The brewery on the site that would become known as the Jackson Brewery was originally owned by a man named Schmelzer, as early as 1929 (incidentally the same year in which Andrew Jackson took the presidential office). Schmelzer then sold it to a fellow German by the name of Klopf. Herr Klopf owned the brewery until selling it in 1854.
In 1854 the Kleiner brothers, Meinrad and Fridolin, purchased the Jackson Brewery, Meinrad being the brewmaster under Klopf. Meinrad contnued to oversee brewing operations, and each of the brothers reportedly worked twelve hour shifts in order to ensure profitability. The Kleiner brothers reinvested their profits and purchased adjoining properties to expand the brewery, with the original building became the offices. The brewery complex spanned 500 feet on what is today McMicken Avenue, and reached 550 feet in depth, back to what is Clifton Avenue today. The complex was bisected by Mohawk Street, on which the main brew house was constructed in 1859.

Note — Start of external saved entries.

(** X25. Every file-management operation keeps the names of the collection
    pairwise distinct, and the names of the open files as well: no operation
    ever leaves two files, or two tabs, of the same name. *)
Theorem file_operations_keep_names_distinct (op : App.FileOp) (s : App.AppState) :
  NoDup (map App.name (App.files s)) ->
  NoDup (map App.name (App.openFiles s)) ->
  NoDup (map App.name (App.files (App.run op s)))
  /\ NoDup (map App.name (App.openFiles (App.run op s))).
Proof.
  intros H1 H2.
  assert (Hupd : forall n c,
             NoDup (map App.name (App.files (App.updateFileContent n c s)))
             /\ NoDup (map App.name (App.openFiles (App.updateFileContent n c s)))).
  { intros n c. destruct (names_updateFileContent n c s) as [-> _]. split; assumption. }
  destruct op; simpl; try (split; assumption).
  - destruct (nth_error (App.files s) i); [apply distinct_setActiveFile|]; split; assumption.
  - destruct (nth_error (App.openFiles s) i); [apply distinct_setActiveFile|];
      split; assumption.
  - destruct (nth_error (App.openFiles s) i); [apply distinct_closeFile|]; split; assumption.
  - unfold App.confirmCreateFile.
    destruct (negb (JsString.truthy _)); [split; assumption|].
    destruct (negb (App.matchesSupportedExtension _)); [split; assumption|].
    destruct (existsb _ (App.files s)) eqn:X; [split; assumption|].
    cbn [App.files App.openFiles App.cancelCreateFile App.set_newFileName
         App.set_isCreatingFile].
    apply distinct_setActiveFile.
    cbn [App.files App.openFiles App.set_files]. split; [|assumption].
    apply distinct_snoc; [assumption | exact X].
  - unfold App.fileLoaded.
    change (existsb (App.hasName name) (App.files s))
      with (App.nameIn name (App.files s)).
    destruct (App.nameIn name (App.files s)) eqn:T; simpl.
    + destruct overwrite; simpl; [|split; assumption].
      destruct (App.isSupported _); cbn [negb].
      * apply distinct_setActiveFile.
        cbn [App.files App.openFiles App.set_files]. split; [|assumption].
        apply distinct_snoc; [now apply distinct_filter | apply nameIn_filter_same].
      * cbn [App.files App.openFiles App.set_files].
        split; [now apply distinct_filter | assumption].
    + destruct (App.isSupported _); cbn [negb]; [|split; assumption].
      apply distinct_setActiveFile.
      cbn [App.files App.openFiles App.set_files]. split; [|assumption].
      apply distinct_snoc; [assumption | exact T].
  - unfold App.deleteFile. destruct confirmed; simpl; [|split; assumption].
    destruct (existsb _ (App.openFiles s)).
    + destruct (distinct_closeFile file s (conj H1 H2)) as [G1 G2].
      split; [now apply distinct_filter | exact G2].
    + split; [now apply distinct_filter | assumption].
  - apply Hupd.
  - unfold App.updateActiveFileContent.
    destruct (App.activeFile s); [apply Hupd | split; assumption].
Qed.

By 1871 the Jackson Brewery was the fifth largest in Cincinnati in terms of production, and the Kleiner brothers would both die shortly after that time. George Weber gained control of the brewery in 1873 with an investment of $285,000. For the next decade the company would experience a continued moderate success, however this profitability did not come without it’s fair share of conflict.
George Weber and his asignee, Leo A. Brigel, experienced a relationship fraught with discord, which resulted in a physical confrontation on more than one occasion. Despite the friction in the relationship, the two would remain business partners, and in 1884 incorporated under the banner of the George Weber Brewing Company.